Saved entries
● ● ● ● ● ● ●

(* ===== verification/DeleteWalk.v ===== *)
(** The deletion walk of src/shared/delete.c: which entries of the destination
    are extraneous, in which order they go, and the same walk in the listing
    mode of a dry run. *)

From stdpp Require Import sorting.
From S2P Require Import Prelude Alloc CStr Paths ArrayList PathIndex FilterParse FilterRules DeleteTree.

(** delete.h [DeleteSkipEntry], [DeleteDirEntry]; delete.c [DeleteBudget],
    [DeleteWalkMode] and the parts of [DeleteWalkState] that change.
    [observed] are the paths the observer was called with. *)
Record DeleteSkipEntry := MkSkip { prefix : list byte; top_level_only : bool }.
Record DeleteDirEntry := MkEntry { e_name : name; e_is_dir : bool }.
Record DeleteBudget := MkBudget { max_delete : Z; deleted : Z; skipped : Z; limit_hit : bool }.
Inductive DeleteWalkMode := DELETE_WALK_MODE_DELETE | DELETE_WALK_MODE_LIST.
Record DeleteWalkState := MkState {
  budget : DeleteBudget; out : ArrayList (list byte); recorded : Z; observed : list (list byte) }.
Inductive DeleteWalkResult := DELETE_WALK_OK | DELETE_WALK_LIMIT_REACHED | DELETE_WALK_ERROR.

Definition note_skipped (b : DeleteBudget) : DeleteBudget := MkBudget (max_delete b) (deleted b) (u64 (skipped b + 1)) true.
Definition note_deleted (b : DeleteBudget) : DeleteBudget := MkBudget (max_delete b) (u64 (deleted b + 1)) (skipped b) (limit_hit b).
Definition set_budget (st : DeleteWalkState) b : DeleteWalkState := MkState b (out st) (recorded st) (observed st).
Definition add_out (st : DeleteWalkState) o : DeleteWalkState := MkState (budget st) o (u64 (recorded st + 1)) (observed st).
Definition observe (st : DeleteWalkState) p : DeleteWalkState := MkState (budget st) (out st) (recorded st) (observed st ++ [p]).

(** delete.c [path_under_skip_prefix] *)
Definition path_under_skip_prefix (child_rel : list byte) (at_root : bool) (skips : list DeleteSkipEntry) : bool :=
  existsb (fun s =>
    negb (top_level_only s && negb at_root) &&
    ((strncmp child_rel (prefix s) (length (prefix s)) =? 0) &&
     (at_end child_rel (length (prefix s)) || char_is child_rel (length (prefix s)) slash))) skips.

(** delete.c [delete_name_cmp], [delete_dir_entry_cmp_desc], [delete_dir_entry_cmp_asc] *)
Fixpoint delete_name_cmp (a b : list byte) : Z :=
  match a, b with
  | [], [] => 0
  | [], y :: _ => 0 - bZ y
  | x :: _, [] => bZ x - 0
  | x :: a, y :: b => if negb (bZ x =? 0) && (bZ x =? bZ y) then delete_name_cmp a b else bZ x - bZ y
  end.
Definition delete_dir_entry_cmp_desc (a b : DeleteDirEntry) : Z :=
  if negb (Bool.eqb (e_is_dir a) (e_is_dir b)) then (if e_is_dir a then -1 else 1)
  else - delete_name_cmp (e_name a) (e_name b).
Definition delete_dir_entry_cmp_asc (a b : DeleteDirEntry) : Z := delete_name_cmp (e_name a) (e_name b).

● ● ● ● ● ● ●

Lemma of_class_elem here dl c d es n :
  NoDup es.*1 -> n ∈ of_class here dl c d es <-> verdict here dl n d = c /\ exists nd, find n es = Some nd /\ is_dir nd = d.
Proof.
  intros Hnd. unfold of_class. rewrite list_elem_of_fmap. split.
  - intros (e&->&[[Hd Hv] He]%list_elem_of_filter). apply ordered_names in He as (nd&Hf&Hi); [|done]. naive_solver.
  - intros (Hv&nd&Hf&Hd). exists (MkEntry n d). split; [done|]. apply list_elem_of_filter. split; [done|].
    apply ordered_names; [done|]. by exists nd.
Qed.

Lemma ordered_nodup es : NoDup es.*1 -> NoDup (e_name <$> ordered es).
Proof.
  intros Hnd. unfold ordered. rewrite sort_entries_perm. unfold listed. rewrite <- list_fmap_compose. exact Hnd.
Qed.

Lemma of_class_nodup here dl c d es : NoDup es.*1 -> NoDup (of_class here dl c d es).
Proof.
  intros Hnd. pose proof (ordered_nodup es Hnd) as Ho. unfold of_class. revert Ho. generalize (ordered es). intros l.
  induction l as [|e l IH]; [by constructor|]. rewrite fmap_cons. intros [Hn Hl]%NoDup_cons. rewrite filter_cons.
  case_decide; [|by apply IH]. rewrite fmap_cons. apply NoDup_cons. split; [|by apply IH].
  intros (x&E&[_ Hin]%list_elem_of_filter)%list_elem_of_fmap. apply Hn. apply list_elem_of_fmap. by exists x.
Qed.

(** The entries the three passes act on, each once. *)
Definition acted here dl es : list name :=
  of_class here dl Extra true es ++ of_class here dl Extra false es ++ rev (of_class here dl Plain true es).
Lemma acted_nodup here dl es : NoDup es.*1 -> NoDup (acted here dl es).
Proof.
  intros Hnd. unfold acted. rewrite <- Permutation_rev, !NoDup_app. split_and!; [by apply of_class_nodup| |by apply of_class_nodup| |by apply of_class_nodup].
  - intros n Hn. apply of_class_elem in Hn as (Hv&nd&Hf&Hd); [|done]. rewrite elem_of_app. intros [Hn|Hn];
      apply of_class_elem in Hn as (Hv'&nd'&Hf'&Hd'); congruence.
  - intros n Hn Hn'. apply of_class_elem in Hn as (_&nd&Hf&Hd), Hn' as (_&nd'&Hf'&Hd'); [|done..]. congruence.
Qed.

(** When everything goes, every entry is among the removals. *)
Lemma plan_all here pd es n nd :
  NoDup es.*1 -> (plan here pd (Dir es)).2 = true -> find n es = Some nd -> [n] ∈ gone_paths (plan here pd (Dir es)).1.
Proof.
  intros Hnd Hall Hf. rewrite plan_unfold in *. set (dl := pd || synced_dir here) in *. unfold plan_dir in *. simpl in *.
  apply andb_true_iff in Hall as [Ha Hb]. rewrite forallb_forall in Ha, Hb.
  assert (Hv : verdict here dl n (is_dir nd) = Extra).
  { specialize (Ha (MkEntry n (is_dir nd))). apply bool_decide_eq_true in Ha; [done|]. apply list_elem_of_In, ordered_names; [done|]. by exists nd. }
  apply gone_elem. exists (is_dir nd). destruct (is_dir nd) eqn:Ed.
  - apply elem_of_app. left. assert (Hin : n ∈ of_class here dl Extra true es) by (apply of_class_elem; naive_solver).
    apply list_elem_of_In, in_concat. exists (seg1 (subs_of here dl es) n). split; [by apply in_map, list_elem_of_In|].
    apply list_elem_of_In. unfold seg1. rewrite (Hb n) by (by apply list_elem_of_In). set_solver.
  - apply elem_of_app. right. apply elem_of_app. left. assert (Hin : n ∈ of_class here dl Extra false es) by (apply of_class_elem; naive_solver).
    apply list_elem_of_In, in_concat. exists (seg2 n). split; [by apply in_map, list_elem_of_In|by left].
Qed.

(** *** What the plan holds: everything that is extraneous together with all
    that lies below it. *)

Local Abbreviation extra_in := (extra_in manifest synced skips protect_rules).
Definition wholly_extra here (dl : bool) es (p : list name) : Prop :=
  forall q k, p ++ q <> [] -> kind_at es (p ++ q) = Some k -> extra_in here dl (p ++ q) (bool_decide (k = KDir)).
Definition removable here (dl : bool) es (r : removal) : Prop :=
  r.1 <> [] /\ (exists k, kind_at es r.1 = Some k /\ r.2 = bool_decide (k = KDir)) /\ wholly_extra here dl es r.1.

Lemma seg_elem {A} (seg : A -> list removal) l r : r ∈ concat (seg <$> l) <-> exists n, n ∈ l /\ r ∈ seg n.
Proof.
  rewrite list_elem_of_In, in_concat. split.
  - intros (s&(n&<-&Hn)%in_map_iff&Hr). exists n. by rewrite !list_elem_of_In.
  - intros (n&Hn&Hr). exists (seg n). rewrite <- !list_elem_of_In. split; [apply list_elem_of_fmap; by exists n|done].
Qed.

● ● ● ● ● ● ●

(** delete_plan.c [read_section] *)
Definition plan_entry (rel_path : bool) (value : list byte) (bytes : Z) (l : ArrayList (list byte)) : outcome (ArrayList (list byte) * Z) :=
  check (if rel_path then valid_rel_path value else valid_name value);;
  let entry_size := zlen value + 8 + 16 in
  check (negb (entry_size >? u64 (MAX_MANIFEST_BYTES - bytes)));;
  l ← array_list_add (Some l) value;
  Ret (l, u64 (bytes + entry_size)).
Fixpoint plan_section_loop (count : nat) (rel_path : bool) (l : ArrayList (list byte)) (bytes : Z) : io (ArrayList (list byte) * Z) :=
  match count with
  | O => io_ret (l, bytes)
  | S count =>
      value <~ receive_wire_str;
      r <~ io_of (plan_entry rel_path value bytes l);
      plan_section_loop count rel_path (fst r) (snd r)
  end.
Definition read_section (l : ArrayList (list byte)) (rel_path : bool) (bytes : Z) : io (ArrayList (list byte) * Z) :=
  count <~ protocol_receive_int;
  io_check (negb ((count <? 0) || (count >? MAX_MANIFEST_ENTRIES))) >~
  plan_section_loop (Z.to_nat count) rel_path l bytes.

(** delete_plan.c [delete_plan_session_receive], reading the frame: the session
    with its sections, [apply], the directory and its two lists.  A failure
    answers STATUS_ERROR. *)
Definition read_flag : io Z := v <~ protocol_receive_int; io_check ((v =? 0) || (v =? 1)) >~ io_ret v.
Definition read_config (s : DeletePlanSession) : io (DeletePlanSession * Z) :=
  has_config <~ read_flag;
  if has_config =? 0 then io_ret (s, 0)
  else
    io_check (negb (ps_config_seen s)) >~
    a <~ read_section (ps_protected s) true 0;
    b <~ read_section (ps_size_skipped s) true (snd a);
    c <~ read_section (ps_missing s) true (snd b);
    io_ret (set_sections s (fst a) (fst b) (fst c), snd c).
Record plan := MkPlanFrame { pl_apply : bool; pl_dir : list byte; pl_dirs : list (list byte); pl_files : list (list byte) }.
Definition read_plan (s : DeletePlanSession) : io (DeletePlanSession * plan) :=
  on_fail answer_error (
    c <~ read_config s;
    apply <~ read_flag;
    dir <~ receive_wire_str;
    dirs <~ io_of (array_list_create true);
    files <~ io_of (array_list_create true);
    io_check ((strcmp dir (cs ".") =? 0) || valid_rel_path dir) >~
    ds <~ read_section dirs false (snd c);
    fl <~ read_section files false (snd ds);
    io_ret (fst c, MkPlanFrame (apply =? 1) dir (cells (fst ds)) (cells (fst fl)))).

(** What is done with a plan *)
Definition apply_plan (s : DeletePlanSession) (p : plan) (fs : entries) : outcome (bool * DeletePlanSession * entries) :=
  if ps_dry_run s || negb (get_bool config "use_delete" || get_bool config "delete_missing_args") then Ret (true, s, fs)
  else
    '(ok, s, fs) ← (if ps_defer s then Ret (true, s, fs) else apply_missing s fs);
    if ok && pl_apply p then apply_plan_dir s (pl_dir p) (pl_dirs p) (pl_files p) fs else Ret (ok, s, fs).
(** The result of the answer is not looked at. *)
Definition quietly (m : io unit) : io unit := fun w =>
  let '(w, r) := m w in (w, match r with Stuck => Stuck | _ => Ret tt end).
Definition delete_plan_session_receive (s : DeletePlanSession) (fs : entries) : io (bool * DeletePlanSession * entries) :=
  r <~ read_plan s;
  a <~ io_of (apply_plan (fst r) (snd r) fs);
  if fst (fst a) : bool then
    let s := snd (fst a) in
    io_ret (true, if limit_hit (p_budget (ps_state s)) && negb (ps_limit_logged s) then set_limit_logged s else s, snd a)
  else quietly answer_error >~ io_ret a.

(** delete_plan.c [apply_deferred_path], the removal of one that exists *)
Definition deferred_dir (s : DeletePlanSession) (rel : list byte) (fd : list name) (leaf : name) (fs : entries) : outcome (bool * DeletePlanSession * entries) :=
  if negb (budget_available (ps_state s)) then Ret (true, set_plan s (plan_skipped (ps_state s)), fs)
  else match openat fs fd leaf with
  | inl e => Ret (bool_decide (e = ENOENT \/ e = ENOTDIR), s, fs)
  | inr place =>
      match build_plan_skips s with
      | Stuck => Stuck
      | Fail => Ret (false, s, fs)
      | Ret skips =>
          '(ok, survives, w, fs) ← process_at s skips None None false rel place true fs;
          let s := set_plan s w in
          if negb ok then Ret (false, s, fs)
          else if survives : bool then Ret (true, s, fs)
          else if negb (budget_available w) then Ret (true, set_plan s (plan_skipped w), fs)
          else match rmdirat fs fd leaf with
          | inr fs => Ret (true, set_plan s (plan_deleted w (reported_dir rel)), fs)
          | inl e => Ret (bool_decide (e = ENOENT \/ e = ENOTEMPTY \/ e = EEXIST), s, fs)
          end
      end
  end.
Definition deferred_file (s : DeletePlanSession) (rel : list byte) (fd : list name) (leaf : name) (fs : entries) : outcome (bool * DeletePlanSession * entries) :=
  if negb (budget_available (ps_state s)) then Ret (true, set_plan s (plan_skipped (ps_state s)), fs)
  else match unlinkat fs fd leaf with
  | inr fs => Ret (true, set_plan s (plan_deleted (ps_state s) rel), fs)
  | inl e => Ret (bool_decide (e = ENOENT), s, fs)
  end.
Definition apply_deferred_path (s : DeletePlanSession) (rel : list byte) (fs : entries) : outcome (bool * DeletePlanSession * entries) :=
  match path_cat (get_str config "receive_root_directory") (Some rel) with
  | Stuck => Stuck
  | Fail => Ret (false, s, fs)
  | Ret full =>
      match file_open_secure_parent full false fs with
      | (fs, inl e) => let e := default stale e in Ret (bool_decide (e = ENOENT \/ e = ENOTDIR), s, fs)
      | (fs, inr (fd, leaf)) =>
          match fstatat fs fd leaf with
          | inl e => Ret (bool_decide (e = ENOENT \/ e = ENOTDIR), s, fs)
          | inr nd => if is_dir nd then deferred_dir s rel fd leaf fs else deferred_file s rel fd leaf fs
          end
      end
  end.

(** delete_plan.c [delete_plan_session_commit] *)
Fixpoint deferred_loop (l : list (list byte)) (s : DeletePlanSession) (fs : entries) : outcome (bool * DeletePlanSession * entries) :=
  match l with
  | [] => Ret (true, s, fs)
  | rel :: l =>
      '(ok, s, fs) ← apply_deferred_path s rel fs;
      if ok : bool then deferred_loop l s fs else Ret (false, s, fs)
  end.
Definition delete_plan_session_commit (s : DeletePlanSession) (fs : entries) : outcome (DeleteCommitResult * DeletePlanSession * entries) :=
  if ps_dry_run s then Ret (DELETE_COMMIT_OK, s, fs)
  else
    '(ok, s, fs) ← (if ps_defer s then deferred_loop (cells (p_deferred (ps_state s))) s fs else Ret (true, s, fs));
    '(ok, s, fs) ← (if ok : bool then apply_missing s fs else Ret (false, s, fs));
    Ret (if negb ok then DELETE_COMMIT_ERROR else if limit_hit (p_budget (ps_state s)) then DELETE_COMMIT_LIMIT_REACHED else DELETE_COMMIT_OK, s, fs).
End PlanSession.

● ● ● ● ● ● ●

▶ **Action item**: Above are the entries; copy out every line among them that contains the word "Prop".

▶ **Answer to the exercise**:
Definition wholly_extra here (dl : bool) es (p : list name) : Prop :=
Definition removable here (dl : bool) es (r : removal) : Prop :=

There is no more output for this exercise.